Search the data below for the string "match". Extract every line that contains it.
Top of Provided records
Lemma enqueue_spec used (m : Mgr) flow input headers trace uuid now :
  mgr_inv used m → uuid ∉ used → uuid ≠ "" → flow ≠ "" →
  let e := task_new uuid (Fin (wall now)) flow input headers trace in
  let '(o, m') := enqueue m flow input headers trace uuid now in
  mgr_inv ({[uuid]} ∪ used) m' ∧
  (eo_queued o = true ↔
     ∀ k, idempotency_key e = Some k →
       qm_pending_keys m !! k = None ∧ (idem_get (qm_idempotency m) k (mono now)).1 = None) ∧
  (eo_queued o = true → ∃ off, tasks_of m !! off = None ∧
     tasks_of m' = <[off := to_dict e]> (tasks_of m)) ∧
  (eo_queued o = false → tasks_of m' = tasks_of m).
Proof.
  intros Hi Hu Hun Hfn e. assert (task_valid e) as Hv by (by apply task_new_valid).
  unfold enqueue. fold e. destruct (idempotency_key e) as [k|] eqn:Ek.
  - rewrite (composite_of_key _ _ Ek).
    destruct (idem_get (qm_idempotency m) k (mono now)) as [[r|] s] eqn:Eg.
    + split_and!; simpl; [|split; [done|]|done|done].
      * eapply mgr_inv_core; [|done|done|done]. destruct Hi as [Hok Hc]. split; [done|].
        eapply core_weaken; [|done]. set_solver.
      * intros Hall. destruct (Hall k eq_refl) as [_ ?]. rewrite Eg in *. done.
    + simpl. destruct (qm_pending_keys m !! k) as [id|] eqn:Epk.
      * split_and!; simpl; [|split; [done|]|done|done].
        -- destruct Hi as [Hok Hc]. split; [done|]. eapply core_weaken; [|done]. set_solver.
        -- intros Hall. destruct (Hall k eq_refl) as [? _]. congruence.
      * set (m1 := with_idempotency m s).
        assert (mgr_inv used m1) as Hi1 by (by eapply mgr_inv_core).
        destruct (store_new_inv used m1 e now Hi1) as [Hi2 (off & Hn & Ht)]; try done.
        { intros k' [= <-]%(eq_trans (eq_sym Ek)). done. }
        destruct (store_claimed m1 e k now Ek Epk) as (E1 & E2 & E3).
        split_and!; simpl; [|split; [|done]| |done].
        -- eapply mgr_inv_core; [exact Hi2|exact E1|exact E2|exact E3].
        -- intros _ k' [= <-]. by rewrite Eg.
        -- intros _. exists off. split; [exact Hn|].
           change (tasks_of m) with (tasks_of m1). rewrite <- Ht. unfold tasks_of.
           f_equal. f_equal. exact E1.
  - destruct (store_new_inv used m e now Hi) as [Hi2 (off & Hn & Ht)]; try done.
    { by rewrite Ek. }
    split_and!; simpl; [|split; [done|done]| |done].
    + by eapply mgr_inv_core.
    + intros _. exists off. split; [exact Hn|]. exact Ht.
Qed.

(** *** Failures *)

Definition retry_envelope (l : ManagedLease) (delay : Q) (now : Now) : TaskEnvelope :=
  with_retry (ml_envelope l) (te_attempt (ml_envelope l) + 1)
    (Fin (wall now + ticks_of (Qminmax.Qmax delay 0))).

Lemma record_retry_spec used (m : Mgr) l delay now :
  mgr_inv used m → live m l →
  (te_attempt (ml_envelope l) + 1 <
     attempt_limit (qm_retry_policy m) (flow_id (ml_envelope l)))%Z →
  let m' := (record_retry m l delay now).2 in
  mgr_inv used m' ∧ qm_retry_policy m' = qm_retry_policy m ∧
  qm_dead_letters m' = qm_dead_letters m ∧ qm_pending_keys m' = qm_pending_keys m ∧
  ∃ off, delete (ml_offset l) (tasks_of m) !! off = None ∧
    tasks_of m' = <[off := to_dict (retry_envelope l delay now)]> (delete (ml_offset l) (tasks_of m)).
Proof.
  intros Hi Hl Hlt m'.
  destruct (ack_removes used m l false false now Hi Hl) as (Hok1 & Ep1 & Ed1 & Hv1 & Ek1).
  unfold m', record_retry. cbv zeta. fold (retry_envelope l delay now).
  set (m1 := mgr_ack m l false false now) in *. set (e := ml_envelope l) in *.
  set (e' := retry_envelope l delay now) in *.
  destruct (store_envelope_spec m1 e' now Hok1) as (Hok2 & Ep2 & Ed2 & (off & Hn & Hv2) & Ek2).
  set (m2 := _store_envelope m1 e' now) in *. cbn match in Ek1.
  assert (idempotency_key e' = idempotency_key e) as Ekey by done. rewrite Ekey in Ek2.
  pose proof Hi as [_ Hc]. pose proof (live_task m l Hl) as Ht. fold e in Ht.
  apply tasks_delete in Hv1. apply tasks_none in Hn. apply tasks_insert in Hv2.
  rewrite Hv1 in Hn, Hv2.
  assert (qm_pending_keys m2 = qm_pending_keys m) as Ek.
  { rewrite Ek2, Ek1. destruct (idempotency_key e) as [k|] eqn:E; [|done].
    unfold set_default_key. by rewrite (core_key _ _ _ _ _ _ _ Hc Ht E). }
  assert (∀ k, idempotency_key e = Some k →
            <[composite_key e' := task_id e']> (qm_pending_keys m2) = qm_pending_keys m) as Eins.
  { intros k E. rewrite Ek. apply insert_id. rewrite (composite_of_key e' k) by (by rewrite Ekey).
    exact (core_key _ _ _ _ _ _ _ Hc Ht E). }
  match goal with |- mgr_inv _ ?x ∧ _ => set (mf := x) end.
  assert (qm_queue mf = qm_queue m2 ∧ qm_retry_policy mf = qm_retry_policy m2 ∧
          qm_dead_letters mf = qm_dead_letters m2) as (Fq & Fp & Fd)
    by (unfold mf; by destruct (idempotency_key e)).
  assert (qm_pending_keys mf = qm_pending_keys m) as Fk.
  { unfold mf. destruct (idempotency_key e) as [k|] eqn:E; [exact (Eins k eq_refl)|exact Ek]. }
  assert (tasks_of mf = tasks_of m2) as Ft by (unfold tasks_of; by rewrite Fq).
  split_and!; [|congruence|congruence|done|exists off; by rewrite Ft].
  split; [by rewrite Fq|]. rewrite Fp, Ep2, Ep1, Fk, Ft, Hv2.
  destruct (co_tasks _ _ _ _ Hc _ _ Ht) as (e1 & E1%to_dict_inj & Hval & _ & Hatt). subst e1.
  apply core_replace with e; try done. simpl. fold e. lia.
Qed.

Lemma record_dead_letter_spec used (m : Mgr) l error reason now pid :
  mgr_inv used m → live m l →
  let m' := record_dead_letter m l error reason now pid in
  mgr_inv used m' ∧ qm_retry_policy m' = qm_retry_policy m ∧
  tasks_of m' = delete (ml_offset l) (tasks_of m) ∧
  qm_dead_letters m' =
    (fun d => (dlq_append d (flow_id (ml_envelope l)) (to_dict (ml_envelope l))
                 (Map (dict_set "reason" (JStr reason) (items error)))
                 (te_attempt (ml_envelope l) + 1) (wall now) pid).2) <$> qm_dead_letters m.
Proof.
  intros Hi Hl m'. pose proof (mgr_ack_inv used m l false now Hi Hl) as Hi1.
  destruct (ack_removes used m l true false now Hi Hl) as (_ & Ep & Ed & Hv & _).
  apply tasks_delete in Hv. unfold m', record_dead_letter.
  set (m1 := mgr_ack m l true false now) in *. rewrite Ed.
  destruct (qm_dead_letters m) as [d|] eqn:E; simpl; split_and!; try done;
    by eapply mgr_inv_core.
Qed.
Bottom of Provided records
- Reply to the task -
  set (m2 := _store_envelope m1 e' now) in *. cbn match in Ek1.
  match goal with |- mgr_inv _ ?x ∧ _ => set (mf := x) end.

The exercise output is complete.